- April 27, 2018
ReliaQuest, one of the largest, and fastest-growing, tech and cybersecurity companies in the region, is taking a swing at becoming an even better firm —at least on the mental side of business.
The Tampa-based firm is doing that with Derin McMains, a former professional baseball player and mental performance coach for several big-league teams. McMains, whose psychological theories and applied mental skills practices helped the San Francisco Giants win three World Series titles in five years, was recently named director of mental conditioning at ReliaQuest.
“Whether in sports or business, a mindset-focused approach to performance simply works, and it’s an initiative that has fueled ReliaQuest’s rapid growth,” ReliaQuest CEO Brian Murphy says in a statement. “After consulting with us and driving impactful results, it’s a natural progression for Derin to join us full-time."

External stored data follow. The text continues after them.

(** * Analytic engine: ingestion pipeline and analytics queries

    A shallow embedding of the transaction-ingestion pipeline
    ([apps/uploads/tasks.py], [apps/uploads/api.py]) and of the analytics
    endpoints ([apps/analytics/api.py]), with the properties their
    specification states and further properties of the code: what a run
    does to the store whichever calls fail, what a submission changes, and
    what the aggregates of the analytics endpoints add up to.

    Conventions of the embedding.
    - Python [str] values are [string]s over 7-bit ASCII; on that alphabet
      [\d] is [0-9], and [str.strip], [str.upper] and [str.title] are the
      functions of module [PyStr].
    - A Python [dict] is a [gmap]; [row.get(k, '')] is a lookup.
    - [decimal.Decimal] is a sign, a coefficient and a scale; its value is
      an exact rational.
    - A [datetime] is its calendar fields and an optional UTC offset
      ([None]: naive).  Ordering a naive against an aware value raises
      [TypeError], which is [None] in [dt_gt].
    - The relational store is a value (lists of rows); calls that may raise
      take their outcome from an environment record.  Text columns are
      compared character by character (a binary collation), and the widths
      of the columns ([max_length], [max_digits]) are not modelled.
    - Amounts, counts, sums and the means of the leaderboard and of the
      hourly pattern are exact rationals; the rounding of their floats is left
      to the caller.  The numbers of the anomaly detector (mean, standard
      deviation, threshold and the comparison with it) are those the store and
      the interpreter compute ([Numerics]); a statement about them assumes a
      stated accuracy.
    - Where versions of the interpreter differ, [datetime.fromisoformat] has
      the grammar of CPython 3.7 to 3.10, and whether [csv] rejects a NUL
      character is read from the environment. *)

From Stdlib Require Import ZArith QArith Lia List Ascii String Bool Arith.
From Stdlib Require Import Sorting.Sorted.
From Stdlib Require Import Reals Qreals Qround Lra.
From stdpp Require Import base option list strings gmap.
Import ListNotations.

McMains has worked for the Arizona Diamondbacks, San Francisco Giants and Seattle Mariners, among other organizations outside baseball, the release states. He focuses his mental conditioning work on three key areas at ReliaQuest, where the company’s GreyMatter platform has led to 450% growth in three years. The firm also picked up a $330 million investment last summer, led by global private equity giant KKR. McMains’ focus at ReliaQuest includes:
● Teaching the psychological components of high performance, centered around ReliaQuest’s core values of adaptability, accountability, focus and helpfulness;
● Driving mindset messaging across the organization, including finding creative ways to communicate the mindset professionals should strive for each day, and being intentional about setting minds to focus on the controllable;
● Supporting ReliaQuest to clarify strategy, processes and communications to achieve goals, while developing long-term habits that drive consistency in execution.
McMains will report directly to Murphy. “I’ve spent the last 20 years in some of the most high-pressure environments and I’ve learned that it’s your mind that takes you from good to great,” McMains says in the statement. “Training your mind is the separator at the highest levels.”